Extracted records
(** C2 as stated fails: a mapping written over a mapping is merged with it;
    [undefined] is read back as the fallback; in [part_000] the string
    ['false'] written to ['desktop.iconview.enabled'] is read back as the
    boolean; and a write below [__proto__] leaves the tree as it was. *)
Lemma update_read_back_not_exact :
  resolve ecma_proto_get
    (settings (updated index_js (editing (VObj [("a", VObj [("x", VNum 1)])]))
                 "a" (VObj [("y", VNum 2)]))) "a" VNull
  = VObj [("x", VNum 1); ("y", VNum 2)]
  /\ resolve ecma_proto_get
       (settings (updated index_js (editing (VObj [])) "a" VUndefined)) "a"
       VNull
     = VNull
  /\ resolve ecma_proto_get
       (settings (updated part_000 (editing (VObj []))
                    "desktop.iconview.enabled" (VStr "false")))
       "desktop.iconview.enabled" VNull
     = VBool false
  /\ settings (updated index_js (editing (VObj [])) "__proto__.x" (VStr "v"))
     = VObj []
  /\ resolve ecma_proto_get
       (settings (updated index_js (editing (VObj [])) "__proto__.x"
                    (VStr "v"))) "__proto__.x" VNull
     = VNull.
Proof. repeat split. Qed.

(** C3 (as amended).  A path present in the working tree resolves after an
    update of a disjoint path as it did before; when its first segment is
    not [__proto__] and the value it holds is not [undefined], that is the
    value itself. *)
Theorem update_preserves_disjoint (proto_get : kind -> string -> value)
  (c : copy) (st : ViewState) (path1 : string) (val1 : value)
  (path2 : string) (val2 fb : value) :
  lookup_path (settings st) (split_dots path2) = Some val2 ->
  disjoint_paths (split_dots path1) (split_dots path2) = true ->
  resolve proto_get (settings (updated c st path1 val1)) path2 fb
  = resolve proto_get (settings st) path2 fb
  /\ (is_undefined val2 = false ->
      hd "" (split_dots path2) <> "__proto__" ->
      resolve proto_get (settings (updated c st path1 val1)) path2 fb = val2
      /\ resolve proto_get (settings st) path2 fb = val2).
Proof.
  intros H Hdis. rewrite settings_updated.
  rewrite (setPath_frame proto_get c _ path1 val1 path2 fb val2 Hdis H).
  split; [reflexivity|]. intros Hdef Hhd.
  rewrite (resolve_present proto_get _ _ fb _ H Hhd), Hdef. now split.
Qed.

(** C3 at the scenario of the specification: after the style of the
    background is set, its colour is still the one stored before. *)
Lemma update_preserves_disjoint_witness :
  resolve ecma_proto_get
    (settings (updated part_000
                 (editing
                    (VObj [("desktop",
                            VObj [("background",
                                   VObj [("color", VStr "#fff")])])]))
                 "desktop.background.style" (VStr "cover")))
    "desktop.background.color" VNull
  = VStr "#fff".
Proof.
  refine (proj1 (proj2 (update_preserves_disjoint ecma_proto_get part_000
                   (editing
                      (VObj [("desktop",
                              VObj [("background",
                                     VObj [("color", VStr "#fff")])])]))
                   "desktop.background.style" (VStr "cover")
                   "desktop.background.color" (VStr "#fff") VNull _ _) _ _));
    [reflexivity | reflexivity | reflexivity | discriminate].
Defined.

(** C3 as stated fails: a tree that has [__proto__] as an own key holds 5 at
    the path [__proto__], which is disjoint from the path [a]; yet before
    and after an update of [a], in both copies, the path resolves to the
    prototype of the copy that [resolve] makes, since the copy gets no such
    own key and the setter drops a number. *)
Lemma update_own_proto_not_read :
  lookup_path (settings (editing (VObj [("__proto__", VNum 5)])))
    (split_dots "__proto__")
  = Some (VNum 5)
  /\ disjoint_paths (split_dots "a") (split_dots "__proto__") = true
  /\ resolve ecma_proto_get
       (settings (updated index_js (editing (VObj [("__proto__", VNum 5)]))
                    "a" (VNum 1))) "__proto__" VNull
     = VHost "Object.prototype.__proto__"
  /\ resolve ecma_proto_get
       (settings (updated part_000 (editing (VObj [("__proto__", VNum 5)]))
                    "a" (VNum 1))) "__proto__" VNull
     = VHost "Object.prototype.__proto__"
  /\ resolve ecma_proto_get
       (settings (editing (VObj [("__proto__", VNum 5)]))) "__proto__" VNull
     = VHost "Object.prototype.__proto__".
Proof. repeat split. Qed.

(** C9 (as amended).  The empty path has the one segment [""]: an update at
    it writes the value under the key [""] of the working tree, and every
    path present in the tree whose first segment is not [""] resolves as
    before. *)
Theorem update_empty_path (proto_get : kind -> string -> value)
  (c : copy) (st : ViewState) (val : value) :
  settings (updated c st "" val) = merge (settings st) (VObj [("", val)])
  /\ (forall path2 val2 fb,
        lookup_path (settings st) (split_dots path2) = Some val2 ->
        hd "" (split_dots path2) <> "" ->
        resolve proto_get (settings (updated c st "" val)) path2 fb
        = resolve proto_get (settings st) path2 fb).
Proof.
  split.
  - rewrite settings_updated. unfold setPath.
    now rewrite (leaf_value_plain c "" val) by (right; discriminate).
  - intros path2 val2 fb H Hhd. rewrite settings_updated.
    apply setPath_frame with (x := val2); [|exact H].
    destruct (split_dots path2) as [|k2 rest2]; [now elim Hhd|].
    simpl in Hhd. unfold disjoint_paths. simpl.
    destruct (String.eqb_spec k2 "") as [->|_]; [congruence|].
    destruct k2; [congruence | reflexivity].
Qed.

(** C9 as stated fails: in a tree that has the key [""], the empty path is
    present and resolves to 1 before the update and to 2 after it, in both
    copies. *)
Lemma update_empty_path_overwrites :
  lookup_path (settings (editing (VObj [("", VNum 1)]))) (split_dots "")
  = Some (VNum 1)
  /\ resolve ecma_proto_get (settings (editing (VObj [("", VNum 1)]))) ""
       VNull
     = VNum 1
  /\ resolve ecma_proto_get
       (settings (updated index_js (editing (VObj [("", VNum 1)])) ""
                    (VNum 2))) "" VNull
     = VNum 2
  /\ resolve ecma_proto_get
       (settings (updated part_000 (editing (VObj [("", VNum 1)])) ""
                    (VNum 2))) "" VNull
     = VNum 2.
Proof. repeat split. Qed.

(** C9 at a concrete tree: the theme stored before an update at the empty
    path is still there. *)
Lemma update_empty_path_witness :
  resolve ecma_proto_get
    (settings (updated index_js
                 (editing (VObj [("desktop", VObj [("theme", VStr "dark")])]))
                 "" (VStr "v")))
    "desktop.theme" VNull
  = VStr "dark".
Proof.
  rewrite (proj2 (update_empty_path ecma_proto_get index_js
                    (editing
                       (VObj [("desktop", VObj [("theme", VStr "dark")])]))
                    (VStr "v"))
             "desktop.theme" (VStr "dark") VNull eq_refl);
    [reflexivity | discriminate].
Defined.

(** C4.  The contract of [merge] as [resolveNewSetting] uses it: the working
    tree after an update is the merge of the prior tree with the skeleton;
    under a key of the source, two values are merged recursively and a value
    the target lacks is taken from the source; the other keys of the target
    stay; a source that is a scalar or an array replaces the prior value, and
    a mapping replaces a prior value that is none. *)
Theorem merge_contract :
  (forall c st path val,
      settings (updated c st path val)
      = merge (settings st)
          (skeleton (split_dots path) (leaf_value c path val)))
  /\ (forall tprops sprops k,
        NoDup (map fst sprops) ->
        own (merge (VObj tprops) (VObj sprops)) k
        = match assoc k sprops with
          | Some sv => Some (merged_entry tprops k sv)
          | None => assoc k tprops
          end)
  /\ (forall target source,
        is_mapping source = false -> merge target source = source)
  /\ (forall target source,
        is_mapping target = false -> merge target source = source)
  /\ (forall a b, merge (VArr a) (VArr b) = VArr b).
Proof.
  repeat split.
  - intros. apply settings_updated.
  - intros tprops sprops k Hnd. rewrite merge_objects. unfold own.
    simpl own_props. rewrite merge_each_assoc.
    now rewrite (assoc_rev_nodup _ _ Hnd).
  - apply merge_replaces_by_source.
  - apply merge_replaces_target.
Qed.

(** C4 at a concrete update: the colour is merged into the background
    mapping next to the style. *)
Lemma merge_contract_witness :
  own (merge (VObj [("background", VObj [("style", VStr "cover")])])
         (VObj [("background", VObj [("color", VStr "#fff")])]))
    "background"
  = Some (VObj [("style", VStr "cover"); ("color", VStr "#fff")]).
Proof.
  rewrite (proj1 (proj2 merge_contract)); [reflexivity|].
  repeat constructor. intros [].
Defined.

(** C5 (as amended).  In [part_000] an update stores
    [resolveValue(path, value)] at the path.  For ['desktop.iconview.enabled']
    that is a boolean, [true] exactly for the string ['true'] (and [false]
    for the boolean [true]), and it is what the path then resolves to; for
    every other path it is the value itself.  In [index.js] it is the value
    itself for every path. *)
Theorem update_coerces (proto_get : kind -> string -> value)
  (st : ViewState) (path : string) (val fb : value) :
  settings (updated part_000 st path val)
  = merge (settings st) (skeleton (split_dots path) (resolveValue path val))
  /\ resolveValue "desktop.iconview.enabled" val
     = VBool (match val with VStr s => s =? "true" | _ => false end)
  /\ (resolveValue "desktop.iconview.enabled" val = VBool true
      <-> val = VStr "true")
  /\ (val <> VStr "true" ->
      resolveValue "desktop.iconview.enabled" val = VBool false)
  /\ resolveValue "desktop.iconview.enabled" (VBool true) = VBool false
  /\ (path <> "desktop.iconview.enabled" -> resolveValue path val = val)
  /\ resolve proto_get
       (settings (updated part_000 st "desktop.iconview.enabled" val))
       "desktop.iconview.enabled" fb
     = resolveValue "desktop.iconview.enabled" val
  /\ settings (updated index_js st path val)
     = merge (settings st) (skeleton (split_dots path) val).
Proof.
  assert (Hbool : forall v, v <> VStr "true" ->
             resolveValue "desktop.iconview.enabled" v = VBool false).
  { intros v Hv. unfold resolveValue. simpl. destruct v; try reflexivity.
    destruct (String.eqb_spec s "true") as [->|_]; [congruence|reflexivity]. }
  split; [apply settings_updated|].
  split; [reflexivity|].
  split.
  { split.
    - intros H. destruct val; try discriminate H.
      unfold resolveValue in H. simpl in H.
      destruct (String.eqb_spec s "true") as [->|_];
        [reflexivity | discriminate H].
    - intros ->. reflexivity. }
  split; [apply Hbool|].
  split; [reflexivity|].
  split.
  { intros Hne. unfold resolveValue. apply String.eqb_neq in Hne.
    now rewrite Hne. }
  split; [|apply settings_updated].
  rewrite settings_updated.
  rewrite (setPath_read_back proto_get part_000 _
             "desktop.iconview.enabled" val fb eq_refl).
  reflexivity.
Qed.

> _Task goal_: Look through the records and copy every line that has the word "theme".

> _Task solution_:
(** C9 at a concrete tree: the theme stored before an update at the empty
                 (editing (VObj [("desktop", VObj [("theme", VStr "dark")])]))
    "desktop.theme" VNull
                       (VObj [("desktop", VObj [("theme", VStr "dark")])]))
             "desktop.theme" (VStr "dark") VNull eq_refl);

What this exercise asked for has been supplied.